### Exercise requirements:
If a line of the data below holds the word "Type", list it.

### Saved entries:
━━━━━━━━
(** [variables(model)] of [semantics.py] *)
Definition variables_of_model (model : Model) : result (list str) :=
  let* m := is_model model in
  let* _ := assert m in
  Ok (dict_keys model).

(** [evaluate] *)
Fixpoint evaluate (formula : Formula) (model : Model) : result bool :=
  let* m := is_model model in
  let* _ := assert m in
  let* vs := variables formula in
  let* ks := variables_of_model model in
  let* _ := assert (bool_decide (vs ⊆ list_to_set ks)) in
  let root := root formula in
  let* v := is_variable root in
  if v then dict_item model root
  else if is_constant root then Ok (bool_decide (root = py "T"))
  else if is_unary root then
    match formula with
    | Unary _ first | Binary _ first _ =>
        let* a := evaluate first model in Ok (negb a)
    | Atom _ => Raise AttributeError
    end
  else
    let* _ := assert (is_binary root) in
    match formula with
    | Binary _ first second =>
        if bool_decide (root = py "&") then
          let* a := evaluate first model in
          if a then evaluate second model else Ok false
        else if bool_decide (root = py "|") then
          let* a := evaluate first model in
          if a then Ok true else evaluate second model
        else if bool_decide (root = py "->") then
          let* a := evaluate first model in
          if negb a then Ok true else evaluate second model
        else if bool_decide (root = py "+") then
          let* a := evaluate first model in
          let* b := evaluate second model in
          Ok (negb (Bool.eqb a b))
        else if bool_decide (root = py "<->") then
          let* a := evaluate first model in
          let* b := evaluate second model in
          Ok (Bool.eqb a b)
        else if bool_decide (root = py "-&") then
          let* a := evaluate first model in
          if a then let* b := evaluate second model in Ok (negb b)
          else Ok true
        else if bool_decide (root = py "-|") then
          let* a := evaluate first model in
          if a then Ok false
          else let* b := evaluate second model in Ok (negb b)
        else Raise AssertionError
    | _ => Raise AttributeError
    end.

(** [enumerate(xs)] *)
Definition enumerate {A : Type} (xs : list A) : list (nat * A) :=
  zip (seq 0 (length xs)) xs.

(** [range(n)] *)
Definition range (n : nat) : list N := map N.of_nat (seq 0 n).

(** The body of the outer loop of [all_models]: the model of one [mask]. *)
Definition model_of_mask (variables : list str) (mask : N) : Model :=
  let n := length variables in
  fold_left
    (fun m iv =>
       let bit := N.land (N.shiftr mask (N.of_nat (n - 1 - fst iv))) 1 in
       dict_set m (snd iv) (negb (bit =? 0)))
    (enumerate variables) [].

(** [all_models]: the models the generator yields, in order. *)
Definition all_models (variables : list str) : result (list Model) :=
  let* _ := assert_each is_variable variables in
  let n := length variables in
  Ok (map (model_of_mask variables) (range (2 ^ n))).

(** [truth_values] *)
Fixpoint truth_values (formula : Formula) (models : list Model)
  : result (list bool) :=
  match models with
  | [] => Ok []
  | m :: models' =>
      let* b := evaluate formula m in
      let* bs := truth_values formula models' in
      Ok (b :: bs)
  end.

(** The order of Python strings: lexicographic on the code points. *)
Fixpoint str_leb (s t : str) : bool :=
  match s, t with
  | [], _ => true
  | _ :: _, [] => false
  | a :: s', b :: t' => (a <? b) || ((a =? b) && str_leb s' t')
  end.

Definition str_le (s t : str) : Prop := Is_true (str_leb s t).

(** [sorted] on a list of strings. *)
Definition sorted (xs : list str) : list str := merge_sort str_le xs.

(** The literal of [v] in a clause: [Formula(v)] when [positive], otherwise
    [Formula('~', Formula(v))]. *)
Definition literal (v : str) (positive : bool) : result Formula :=
  if positive then Formula_init v None None
  else
    let* a := Formula_init v None None in
    Formula_init (py "~") (Some a) None.

(** [for x in xs: acc = Formula(op, acc, make(x))] *)
Fixpoint accumulate {A : Type} (op : str) (make : A -> result Formula)
  (acc : Formula) (xs : list A) : result Formula :=
  match xs with
  | [] => Ok acc
  | x :: xs' =>
      let* g := make x in
      let* acc' := Formula_init op (Some acc) (Some g) in
      accumulate op make acc' xs'
  end.

(** [_synthesize_for_model] *)
Definition _synthesize_for_model (model : Model) : result Formula :=
  let* m := is_model model in
  let* _ := assert m in
  let* _ := assert (0 <? length (dict_keys model))%nat in
  let vars_sorted := sorted (dict_keys model) in
  match vars_sorted with
  | [] => Raise IndexError
  | v0 :: rest =>
      let* b0 := dict_item model v0 in
      let* conj_ := literal v0 b0 in
      accumulate (py "&")
        (fun v => let* b := dict_item model v in literal v b) conj_ rest
  end.

(** [[models[i] for i, val in enumerate(values_list) if keep(val)]] *)
Fixpoint select_models (models : list Model) (keep : bool -> bool)
  (items : list (nat * bool)) : result (list Model) :=
  match items with
  | [] => Ok []
  | (i, val) :: items' =>
      if keep val then
        match models !! i with
        | Some m =>
            let* ms := select_models models keep items' in Ok (m :: ms)
        | None => Raise IndexError
        end
      else select_models models keep items'
  end.

(** [synthesize] *)
Definition synthesize (variables : list str) (values : list bool)
  : result Formula :=
  let* _ := assert (0 <? length variables)%nat in
  let* _ := assert_each is_variable variables in
  let* models := all_models variables in
  let values_list := values in
  let* _ := assert (length values_list =? length models)%nat in
  let* true_models := select_models models id (enumerate values_list) in
  match true_models with
  | [] =>
      match variables with
      | [] => Raise IndexError
      | p :: _ =>
          let* a := Formula_init p None None in
          let* b := Formula_init p None None in
          let* nb := Formula_init (py "~") (Some b) None in
          Formula_init (py "&") (Some a) (Some nb)
      end
  | m0 :: rest =>
      let* dnf := _synthesize_for_model m0 in
      accumulate (py "|") _synthesize_for_model dnf rest
  end.

(** [_synthesize_for_all_except_model] *)
Definition _synthesize_for_all_except_model (model : Model) : result Formula :=
  let* m := is_model model in
  let* _ := assert m in
  let* _ := assert (0 <? length (dict_keys model))%nat in
  let vars_sorted := sorted (dict_keys model) in
  match vars_sorted with
  | [] => Raise IndexError
  | v0 :: rest =>
      let* b0 := dict_item model v0 in
      let* disj := literal v0 (negb b0) in
      accumulate (py "|")
        (fun v => let* b := dict_item model v in literal v (negb b)) disj rest
  end.

(** [synthesize_cnf] *)
Definition synthesize_cnf (variables : list str) (values : list bool)
  : result Formula :=
  let* _ := assert (0 <? length variables)%nat in
  let* _ := assert_each is_variable variables in
  let* models := all_models variables in
  let values_list := values in
  let* _ := assert (length values_list =? length models)%nat in
  let* false_models := select_models models negb (enumerate values_list) in
  match false_models with
  | [] =>
      match variables with
      | [] => Raise IndexError
      | p :: _ =>
          let* a := Formula_init p None None in
          let* b := Formula_init p None None in
          let* nb := Formula_init (py "~") (Some b) None in
          Formula_init (py "|") (Some a) (Some nb)
      end
  | m0 :: rest =>
      let* cnf := _synthesize_for_all_except_model m0 in
      accumulate (py "&") _synthesize_for_all_except_model cnf rest
  end.

(** ** Specifications and auxiliary definitions *)

(** What a well-formed formula prints as, in the standard and in the Polish
    notation, and its variable names: the methods [__repr__], [polish] and
    [variables] by the shape of the tree. *)
Fixpoint show (f : Formula) : str :=
  match f with
  | Atom r => r
  | Unary _ a => py "~" ++ show a
  | Binary r a b => py "(" ++ show a ++ r ++ show b ++ py ")"
  end.

Fixpoint show_polish (f : Formula) : str :=
  match f with
  | Atom r => r
  | Unary _ a => py "~" ++ show_polish a
  | Binary r a b => r ++ show_polish a ++ show_polish b
  end.

Fixpoint vars_of (f : Formula) : gset str :=
  match f with
  | Atom r => if is_constant r then ∅ else {[ r ]}
  | Unary _ a => vars_of a
  | Binary _ a b => vars_of a ∪ vars_of b
  end.

(** The textbook truth tables of the seven binary operators: conjunction,
    disjunction, implication, exclusive or, bi-implication, NAND and NOR. *)
Definition textbook (op : str) (a b : bool) : bool :=
  if bool_decide (op = py "&") then a && b
  else if bool_decide (op = py "|") then a || b
  else if bool_decide (op = py "->") then implb a b
  else if bool_decide (op = py "+") then xorb a b
  else if bool_decide (op = py "<->") then Bool.eqb a b
  else if bool_decide (op = py "-&") then negb (a && b)
  else if bool_decide (op = py "-|") then negb (a || b)
  else false.

(** The truth value of a well-formed formula in a model that covers it. *)
Fixpoint value (f : Formula) (m : Model) : bool :=
  match f with
  | Atom r =>
      if is_constant r then bool_decide (r = py "T")
      else default false (dict_get m r)
  | Unary _ a => negb (value a m)
  | Binary r a b => textbook r (value a m) (value b m)
  end.

(** The model covers the formula: [formula.variables()] is a subset of the
    keys of the model. *)
Definition covers (model : Model) (formula : Formula) : Prop :=
  exists vs, variables formula = Ok vs /\ vs ⊆ list_to_set (dict_keys model).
━━━━━━━━
### Written reply:
Definition enumerate {A : Type} (xs : list A) : list (nat * A) :=
Fixpoint accumulate {A : Type} (op : str) (make : A -> result Formula)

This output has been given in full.